What you should do: Output only the lines below that start at the line containing "Definition do_call (s" and end at the line containing "setCellType s x y t", with both ends kept.

Extracted entries section start

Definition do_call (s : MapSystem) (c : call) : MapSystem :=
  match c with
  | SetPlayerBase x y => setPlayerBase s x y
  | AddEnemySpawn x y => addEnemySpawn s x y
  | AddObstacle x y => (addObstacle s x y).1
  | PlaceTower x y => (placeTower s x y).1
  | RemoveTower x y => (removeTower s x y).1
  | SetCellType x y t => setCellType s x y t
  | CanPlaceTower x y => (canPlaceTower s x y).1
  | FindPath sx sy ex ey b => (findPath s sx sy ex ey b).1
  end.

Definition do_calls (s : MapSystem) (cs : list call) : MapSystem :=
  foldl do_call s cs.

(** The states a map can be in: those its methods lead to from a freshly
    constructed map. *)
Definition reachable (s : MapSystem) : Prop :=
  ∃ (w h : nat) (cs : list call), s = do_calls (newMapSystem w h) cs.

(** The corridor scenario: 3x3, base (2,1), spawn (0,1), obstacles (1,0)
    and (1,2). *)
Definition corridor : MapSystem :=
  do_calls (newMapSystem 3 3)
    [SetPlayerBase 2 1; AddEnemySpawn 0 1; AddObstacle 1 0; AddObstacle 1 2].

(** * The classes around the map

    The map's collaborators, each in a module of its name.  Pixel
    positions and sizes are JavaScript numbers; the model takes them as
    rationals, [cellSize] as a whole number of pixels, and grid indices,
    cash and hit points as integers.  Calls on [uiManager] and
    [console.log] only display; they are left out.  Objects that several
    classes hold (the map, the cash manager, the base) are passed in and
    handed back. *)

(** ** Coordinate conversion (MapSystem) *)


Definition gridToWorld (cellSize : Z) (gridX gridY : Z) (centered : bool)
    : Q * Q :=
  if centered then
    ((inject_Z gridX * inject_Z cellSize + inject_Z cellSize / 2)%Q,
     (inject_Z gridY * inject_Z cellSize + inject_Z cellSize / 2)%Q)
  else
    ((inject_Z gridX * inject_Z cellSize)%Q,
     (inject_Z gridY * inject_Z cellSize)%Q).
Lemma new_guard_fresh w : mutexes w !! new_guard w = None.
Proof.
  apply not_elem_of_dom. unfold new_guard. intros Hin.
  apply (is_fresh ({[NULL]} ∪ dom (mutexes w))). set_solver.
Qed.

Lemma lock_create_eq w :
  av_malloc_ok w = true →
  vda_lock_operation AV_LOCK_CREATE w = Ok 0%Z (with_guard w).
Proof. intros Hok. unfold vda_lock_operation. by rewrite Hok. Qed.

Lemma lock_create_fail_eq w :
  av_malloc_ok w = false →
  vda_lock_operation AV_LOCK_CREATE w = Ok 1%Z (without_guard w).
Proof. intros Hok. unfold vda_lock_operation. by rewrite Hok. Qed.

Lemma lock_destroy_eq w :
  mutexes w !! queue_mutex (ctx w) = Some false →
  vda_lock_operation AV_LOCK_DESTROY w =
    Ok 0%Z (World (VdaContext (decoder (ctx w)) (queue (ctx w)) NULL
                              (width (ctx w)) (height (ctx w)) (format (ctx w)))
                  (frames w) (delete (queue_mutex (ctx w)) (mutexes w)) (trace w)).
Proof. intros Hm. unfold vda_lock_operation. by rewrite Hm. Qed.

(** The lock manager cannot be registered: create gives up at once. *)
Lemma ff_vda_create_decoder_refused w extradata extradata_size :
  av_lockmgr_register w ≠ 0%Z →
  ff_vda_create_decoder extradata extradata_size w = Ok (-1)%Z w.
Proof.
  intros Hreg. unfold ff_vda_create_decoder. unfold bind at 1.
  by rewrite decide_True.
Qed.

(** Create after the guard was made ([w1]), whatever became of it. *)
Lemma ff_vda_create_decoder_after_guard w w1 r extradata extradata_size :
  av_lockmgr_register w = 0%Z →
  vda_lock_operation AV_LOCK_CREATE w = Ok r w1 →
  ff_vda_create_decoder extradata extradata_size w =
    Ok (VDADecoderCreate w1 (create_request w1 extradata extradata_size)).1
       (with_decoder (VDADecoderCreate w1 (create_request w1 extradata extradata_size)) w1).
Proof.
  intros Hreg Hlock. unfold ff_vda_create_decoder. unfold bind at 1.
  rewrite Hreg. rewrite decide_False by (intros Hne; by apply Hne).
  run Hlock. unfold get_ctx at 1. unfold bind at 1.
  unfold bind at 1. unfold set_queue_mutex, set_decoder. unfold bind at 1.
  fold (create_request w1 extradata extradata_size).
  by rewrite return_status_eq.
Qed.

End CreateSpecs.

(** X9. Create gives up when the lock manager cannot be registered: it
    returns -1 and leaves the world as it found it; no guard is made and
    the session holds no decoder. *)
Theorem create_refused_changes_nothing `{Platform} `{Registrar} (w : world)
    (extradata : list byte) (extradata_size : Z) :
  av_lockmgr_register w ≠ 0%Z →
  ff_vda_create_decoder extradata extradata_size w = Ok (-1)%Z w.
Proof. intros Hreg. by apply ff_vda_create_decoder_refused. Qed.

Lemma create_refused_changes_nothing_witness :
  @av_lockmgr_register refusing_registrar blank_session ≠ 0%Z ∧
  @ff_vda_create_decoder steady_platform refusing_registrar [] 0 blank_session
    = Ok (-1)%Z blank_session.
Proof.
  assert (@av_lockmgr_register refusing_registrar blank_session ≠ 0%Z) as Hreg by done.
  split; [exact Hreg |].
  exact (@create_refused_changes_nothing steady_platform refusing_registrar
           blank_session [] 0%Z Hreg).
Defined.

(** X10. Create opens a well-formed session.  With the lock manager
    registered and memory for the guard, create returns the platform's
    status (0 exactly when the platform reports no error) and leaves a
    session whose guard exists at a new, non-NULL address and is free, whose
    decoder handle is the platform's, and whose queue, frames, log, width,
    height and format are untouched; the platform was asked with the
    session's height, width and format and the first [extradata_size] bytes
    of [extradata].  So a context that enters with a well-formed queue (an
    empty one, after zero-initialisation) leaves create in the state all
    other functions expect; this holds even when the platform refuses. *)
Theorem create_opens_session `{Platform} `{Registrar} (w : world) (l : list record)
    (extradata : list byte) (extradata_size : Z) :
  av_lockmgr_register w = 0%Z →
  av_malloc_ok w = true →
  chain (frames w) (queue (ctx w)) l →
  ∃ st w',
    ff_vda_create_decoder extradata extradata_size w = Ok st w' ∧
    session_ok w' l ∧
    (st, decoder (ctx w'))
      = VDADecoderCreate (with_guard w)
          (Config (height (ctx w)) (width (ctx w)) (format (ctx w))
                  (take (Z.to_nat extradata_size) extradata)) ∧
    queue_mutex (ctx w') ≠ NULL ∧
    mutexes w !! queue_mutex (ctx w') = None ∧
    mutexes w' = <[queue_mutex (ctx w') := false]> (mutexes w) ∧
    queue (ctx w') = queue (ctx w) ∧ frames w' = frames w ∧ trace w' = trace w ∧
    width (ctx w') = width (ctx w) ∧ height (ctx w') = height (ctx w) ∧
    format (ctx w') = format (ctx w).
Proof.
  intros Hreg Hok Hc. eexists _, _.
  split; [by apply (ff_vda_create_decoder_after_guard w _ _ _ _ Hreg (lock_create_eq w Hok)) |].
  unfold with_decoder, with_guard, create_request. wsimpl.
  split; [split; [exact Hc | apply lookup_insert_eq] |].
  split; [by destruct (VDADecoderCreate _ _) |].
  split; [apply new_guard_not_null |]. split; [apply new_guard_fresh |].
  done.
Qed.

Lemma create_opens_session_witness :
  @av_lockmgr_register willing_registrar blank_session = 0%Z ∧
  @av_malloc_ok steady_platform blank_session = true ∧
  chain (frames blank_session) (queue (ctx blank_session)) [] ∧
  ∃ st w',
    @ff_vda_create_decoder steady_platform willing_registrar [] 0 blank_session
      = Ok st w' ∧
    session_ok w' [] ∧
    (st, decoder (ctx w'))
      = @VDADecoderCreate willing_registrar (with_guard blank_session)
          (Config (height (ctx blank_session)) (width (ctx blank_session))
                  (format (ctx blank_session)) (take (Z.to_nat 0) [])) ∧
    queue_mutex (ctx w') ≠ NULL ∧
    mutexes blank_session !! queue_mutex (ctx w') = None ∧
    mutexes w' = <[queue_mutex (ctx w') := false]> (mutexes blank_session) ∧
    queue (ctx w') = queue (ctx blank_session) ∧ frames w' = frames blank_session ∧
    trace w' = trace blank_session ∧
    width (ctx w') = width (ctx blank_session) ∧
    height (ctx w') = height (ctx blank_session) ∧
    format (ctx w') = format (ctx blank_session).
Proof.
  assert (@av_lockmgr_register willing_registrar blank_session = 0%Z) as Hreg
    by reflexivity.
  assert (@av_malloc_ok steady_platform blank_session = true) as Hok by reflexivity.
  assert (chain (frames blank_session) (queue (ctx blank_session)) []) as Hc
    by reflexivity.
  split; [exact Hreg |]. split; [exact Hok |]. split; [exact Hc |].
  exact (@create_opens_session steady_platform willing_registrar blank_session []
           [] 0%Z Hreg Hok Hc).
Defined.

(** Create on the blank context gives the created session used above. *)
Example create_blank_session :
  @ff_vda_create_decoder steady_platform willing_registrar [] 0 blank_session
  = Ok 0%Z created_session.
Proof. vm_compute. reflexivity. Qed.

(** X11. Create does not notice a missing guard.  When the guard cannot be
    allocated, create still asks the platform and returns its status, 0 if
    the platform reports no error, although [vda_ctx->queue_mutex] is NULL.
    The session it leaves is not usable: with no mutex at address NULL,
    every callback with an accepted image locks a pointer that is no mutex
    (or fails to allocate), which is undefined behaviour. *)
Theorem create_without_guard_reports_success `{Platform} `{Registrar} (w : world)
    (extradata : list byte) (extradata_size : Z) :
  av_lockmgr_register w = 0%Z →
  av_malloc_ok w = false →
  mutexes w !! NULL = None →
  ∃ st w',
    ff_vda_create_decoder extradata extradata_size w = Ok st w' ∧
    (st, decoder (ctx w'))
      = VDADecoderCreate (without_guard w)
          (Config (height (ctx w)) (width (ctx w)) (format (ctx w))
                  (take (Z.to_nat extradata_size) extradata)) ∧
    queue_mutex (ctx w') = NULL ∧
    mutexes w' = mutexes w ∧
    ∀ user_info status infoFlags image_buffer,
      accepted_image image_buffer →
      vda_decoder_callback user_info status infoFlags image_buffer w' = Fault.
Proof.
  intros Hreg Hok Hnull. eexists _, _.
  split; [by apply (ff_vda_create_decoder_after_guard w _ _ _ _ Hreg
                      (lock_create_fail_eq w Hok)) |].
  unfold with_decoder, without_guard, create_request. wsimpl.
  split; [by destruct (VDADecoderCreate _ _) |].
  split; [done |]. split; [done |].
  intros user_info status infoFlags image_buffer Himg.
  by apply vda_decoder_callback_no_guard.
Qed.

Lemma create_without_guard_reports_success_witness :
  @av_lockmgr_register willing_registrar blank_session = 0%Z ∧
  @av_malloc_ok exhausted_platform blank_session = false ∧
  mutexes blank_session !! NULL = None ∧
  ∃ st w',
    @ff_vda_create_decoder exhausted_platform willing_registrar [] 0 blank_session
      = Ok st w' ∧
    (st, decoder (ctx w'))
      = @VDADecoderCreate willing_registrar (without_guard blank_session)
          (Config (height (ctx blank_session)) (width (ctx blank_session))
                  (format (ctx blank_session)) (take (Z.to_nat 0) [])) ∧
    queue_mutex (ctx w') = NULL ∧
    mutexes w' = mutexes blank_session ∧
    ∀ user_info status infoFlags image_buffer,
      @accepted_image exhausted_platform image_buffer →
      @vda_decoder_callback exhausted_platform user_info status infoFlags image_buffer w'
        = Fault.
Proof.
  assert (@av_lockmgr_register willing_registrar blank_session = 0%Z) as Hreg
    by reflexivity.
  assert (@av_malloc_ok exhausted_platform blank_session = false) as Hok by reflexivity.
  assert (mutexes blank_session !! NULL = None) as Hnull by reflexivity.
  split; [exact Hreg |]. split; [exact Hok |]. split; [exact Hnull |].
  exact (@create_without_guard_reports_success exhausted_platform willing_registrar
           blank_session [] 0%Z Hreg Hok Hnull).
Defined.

Extracted entries section end
Extracted entries section start

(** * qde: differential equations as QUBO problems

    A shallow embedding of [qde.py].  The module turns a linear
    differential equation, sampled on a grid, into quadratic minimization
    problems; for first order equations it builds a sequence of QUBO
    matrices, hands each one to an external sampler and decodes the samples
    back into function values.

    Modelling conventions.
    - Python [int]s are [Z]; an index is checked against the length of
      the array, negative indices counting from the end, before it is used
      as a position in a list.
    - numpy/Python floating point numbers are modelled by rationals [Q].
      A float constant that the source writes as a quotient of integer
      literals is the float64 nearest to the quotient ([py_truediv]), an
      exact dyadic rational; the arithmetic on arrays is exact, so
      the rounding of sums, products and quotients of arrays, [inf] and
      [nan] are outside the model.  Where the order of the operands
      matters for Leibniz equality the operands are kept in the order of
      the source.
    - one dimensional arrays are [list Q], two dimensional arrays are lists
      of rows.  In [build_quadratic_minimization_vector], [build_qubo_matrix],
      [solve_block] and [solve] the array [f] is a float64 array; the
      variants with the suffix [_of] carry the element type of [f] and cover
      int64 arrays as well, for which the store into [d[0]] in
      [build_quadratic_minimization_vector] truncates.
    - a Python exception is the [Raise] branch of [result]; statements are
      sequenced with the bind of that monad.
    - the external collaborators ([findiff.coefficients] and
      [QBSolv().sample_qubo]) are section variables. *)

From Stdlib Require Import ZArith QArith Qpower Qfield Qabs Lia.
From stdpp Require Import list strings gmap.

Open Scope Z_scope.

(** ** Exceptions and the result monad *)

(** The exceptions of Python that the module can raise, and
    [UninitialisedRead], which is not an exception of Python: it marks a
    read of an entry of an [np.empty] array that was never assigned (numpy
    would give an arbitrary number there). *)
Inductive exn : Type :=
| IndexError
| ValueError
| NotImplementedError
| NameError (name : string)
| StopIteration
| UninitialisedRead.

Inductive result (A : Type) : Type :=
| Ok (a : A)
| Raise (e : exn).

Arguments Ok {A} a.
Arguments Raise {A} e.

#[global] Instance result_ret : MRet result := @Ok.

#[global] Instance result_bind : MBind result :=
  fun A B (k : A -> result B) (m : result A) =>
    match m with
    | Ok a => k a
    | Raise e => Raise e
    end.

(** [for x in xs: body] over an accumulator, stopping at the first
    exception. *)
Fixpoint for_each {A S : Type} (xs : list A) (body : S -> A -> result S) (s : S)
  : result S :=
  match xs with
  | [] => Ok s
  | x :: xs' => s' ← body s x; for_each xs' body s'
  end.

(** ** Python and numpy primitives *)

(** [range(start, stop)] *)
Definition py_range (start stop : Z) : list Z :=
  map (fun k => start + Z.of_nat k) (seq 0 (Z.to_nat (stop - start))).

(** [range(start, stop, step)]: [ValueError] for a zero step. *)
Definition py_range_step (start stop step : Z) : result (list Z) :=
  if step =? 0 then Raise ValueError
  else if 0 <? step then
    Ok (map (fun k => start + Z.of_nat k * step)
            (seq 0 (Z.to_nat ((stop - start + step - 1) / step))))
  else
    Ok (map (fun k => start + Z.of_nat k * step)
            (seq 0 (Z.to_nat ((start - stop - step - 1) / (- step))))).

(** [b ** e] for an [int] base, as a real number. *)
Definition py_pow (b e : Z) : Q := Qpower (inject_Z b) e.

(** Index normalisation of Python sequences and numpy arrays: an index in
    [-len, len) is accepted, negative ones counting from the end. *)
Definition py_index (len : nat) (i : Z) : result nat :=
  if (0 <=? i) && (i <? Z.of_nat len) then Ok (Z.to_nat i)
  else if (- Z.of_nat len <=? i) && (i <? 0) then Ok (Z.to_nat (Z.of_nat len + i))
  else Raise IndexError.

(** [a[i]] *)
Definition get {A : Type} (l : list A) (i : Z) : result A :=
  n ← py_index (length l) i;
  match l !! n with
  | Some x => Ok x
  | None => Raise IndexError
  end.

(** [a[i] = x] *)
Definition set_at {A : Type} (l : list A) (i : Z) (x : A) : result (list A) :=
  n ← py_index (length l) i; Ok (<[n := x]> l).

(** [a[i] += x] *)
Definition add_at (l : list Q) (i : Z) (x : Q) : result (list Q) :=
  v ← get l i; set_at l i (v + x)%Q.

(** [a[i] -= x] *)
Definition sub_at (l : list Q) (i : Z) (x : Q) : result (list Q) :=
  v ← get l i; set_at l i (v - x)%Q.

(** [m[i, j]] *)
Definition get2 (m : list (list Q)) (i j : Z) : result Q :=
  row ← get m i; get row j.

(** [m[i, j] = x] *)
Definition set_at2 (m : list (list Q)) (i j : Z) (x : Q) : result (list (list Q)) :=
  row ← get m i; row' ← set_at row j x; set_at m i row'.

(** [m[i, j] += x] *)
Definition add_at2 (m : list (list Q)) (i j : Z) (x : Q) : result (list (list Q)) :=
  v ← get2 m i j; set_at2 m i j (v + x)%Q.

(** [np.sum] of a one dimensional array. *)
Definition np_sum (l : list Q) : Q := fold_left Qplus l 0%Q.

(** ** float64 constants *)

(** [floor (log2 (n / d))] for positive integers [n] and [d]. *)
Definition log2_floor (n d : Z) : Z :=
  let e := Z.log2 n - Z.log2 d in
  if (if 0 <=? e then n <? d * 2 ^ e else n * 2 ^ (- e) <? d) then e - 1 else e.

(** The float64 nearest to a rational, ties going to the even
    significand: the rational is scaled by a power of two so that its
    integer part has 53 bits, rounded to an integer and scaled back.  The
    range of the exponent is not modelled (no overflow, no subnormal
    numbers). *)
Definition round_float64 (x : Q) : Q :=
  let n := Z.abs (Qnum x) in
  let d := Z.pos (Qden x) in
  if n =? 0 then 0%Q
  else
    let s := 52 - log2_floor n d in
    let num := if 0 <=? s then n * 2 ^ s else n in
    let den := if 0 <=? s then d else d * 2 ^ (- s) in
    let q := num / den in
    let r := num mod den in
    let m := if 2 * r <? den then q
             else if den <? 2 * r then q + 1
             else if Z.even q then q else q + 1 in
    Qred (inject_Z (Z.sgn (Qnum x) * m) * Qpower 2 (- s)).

Extracted entries section end
Extracted entries section start

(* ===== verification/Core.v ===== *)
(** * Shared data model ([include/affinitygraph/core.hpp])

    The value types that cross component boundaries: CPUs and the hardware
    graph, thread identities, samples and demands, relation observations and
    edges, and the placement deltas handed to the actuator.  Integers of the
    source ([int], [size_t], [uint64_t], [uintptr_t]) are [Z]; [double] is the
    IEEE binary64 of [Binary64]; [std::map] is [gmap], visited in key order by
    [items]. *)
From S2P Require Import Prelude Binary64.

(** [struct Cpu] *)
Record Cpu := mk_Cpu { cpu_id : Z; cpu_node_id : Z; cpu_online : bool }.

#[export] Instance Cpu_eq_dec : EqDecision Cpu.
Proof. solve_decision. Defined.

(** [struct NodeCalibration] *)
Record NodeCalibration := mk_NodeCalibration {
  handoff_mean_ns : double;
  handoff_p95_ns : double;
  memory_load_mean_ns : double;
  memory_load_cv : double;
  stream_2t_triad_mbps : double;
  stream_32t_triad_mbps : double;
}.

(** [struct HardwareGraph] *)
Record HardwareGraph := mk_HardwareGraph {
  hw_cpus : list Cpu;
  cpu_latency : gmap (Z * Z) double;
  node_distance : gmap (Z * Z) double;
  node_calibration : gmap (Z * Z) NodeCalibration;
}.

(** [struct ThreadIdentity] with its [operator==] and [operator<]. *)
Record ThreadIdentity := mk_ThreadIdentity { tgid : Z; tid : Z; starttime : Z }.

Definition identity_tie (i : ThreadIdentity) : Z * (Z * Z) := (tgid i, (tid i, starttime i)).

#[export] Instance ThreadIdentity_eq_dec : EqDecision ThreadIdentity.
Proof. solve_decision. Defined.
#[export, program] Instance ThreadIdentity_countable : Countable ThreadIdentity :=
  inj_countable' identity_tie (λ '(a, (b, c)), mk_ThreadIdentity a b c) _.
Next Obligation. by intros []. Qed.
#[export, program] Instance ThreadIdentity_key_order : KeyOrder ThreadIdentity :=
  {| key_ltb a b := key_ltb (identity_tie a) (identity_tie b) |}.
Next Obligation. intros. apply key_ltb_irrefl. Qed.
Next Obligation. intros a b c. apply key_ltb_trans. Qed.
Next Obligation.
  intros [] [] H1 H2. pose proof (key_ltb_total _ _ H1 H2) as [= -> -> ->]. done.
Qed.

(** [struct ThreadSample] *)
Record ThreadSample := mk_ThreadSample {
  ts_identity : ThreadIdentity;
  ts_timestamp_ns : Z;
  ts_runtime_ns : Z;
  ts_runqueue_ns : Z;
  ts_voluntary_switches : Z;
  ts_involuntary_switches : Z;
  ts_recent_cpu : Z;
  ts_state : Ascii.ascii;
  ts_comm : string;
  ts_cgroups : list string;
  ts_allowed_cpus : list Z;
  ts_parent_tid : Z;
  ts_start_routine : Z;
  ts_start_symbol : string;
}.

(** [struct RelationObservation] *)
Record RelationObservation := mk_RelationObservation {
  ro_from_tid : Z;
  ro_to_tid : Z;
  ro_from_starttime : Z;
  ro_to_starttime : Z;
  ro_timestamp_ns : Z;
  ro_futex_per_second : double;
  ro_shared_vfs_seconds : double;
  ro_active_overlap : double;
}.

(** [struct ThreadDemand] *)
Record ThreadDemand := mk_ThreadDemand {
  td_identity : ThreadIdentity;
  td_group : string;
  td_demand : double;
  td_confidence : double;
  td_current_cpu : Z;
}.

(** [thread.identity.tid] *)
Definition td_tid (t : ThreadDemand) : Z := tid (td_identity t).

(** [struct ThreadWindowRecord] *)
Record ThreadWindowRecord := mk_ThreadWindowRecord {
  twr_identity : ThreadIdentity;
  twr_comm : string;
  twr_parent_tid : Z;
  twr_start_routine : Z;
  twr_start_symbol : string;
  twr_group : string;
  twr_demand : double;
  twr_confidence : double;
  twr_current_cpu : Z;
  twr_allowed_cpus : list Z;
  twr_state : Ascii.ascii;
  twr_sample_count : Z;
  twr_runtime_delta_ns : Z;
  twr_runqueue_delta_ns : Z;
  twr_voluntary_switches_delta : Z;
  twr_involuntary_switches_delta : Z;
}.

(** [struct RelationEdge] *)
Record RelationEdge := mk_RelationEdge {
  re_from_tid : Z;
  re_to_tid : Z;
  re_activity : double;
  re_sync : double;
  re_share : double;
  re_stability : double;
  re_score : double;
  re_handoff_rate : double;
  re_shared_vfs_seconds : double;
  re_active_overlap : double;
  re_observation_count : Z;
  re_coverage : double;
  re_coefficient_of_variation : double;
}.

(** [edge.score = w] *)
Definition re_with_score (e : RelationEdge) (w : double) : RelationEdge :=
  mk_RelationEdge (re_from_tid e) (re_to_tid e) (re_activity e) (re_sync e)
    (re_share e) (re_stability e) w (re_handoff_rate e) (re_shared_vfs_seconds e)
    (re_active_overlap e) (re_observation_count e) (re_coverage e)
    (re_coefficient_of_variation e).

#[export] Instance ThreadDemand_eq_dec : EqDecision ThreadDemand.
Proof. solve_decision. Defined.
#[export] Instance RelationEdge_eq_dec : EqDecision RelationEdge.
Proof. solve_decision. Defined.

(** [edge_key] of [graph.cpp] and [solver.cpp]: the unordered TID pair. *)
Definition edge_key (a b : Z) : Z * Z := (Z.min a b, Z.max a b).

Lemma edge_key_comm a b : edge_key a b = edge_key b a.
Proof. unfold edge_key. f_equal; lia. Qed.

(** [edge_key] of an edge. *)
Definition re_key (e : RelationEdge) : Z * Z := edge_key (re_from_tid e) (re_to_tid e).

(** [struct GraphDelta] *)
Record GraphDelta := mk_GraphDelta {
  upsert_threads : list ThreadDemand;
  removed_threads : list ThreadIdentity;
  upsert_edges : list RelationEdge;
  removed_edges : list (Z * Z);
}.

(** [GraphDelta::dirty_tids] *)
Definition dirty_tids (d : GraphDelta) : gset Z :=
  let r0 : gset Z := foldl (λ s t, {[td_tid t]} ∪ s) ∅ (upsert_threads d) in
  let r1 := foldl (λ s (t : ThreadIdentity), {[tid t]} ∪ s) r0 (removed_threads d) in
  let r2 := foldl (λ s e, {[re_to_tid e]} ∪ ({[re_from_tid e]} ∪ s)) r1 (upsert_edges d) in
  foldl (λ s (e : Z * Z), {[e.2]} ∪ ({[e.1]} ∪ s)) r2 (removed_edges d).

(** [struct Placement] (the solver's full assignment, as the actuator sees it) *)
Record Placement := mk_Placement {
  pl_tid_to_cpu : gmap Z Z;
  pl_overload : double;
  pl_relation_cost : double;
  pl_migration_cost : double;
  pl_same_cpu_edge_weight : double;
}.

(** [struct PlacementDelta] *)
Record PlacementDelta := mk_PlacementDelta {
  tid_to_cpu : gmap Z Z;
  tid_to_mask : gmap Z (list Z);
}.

Extracted entries section end

Exercise solution:
Definition do_call (s : MapSystem) (c : call) : MapSystem :=
  match c with
  | SetPlayerBase x y => setPlayerBase s x y
  | AddEnemySpawn x y => addEnemySpawn s x y
  | AddObstacle x y => (addObstacle s x y).1
  | PlaceTower x y => (placeTower s x y).1
  | RemoveTower x y => (removeTower s x y).1
  | SetCellType x y t => setCellType s x y t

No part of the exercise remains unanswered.